When we talk about subscribing to TomTom PLUS services there are a number of ways that the word subscribe is applied: There is the standard term that implies that you have the use of a product throughout the period of the subscription, you have the use of the product for ever and the updates for the life of the subscription, and finally there is a once off purchase of a product.

 

The PLUS services that fall into these categories are: Traffic and Weather (Life of Subscription); POIs nad possibly maps (Updates for the life of the subscription); and Voices (once off purchase).

 

TomTom Traffic in use

TomTom Traffic has been available on the PDA version of TomTom Navigator for over a year now so it is reasonably mature and the limitations of the services are well known.

 

Obviously this service can only be as good as the input provided by the information amalgamators. In the case of the UK this is iTIS. This service has the potential to create more animated discussion than the currency of the maps. No traffic service is ever going to have all the incidents reported 100% correctly 100% of the time.
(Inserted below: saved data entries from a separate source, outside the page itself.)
(** [state["db_reconnects"] = db.reconnects]. *)
Definition note_reconnects : proc () := λ p,
  modify (on_counts (λ n, mkCounters (n_done n) (n_failed n) (n_retried n) (n_catchups n) (n_reclaimed n)
    (db_reconnects (p_db p)) (last_kind n) (last_claim_at n) (last_error n) (last_error_category n))) p.

(** Nothing to claim. *)
Definition idle_turn : proc () :=
  p ← get_process;
  if p_idle p + 1 <? wc_reclaim_every cfg then modify (set_idle (p_idle p + 1))
  else
    _ ← modify (set_idle 0);
    _ ← kill AtReclaim;
    more ← db AtReclaim (on_queue reclaim_op) (o_reclaim o);
    _ ← modify (on_counts (add_reclaimed (Z.of_nat (length more))));
    _ ← (if catchup_enabled then
           _ ← kill AtCatchup;
           caught ← swallow (db AtCatchup (on_queue catchup_op) (o_catchup o));
           modify (on_counts (add_catchups (Z.of_nat (length (default [] caught)))))
         else mret ());
    _ ← kill AtBeat;
    heartbeat_call.

(** [dispatch(kind, payload, cfg, None, jid)]: its effects are its own transactions. *)
Definition dispatch_call (c : claimed) : proc (res pydict) := λ p,
  let '(tb, e) := o_meanwhile o AtDispatch 0 (p_shared p) in
  if decide (o_kill o = Some AtDispatch) then (Raise killed, share (tb, di_half dispatch c e) p)
  else
    let '(r, e') := di_run dispatch c (tb_fresh tb) e in
    (Ok (fst <$> r), share (match r with Ok (_, fresh) => set_fresh fresh tb | Raise _ => tb end, e') p).

(** The outcome of a failed attempt, on a connection of its own. *)
Definition record_outcome (c : claimed) (v : verdict) (p : process) : process :=
  match v with
  | VRetry e cat _ _ | VFailed e cat =>
      if tk_outcome (ks 0) then
        share (set_fresh (record_ingest_outcome (tk_fresh (ks 0)) (c_kind c) false (Some (cat +:+ ": " +:+ e)) (Some (c_id c))
                 (tb_fresh (p_shared p).1)) (p_shared p).1, (p_shared p).2) p
      else p
  | VDone _ => p
  end.

(** The end of a dispatched job. *)
Definition finish_turn (c : claimed) (r : res pydict) : proc () :=
  let v := judge (wc_policy cfg) c r in
  _ ← kill AtMark;
  _ ← db AtMark (on_queue (mark_op (c_id c) v)) (o_mark o);
  _ ← match cooldown v with
      | Some d => _ ← kill AtDefer; db AtDefer (on_queue (defer_op (c_id c) d)) (o_defer o)
      | None => mret ()
      end;
  _ ← modify (on_counts (count v));
  _ ← modify (record_outcome c v);
  _ ← kill AtBeat;
  heartbeat_call.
Of course it is going to be the ones that are not reported that are going to be highlighted rather than the ones that are.

 

All the Traffic functions are accessed from the Traffic sub-menu which is displayed by tapping the TomTom Traffic icon in the main menu. When you first start to use Traffic it needs to be enabled using the enable/disable icon. On this menu you can also set up the preferences for the traffic operation. Options available are:

  • Automatically optimise the route after update. I tend to leave this unticked and make my own mind up about when to re-route.
  • Automatically update while on route. You are also able to set the frequency that the data is updated. I always have this option set. The traffic situations change over time and a roadblock may have been cleared before you get to it.
  • Beep when traffic changes. Again nice to know when the road clears.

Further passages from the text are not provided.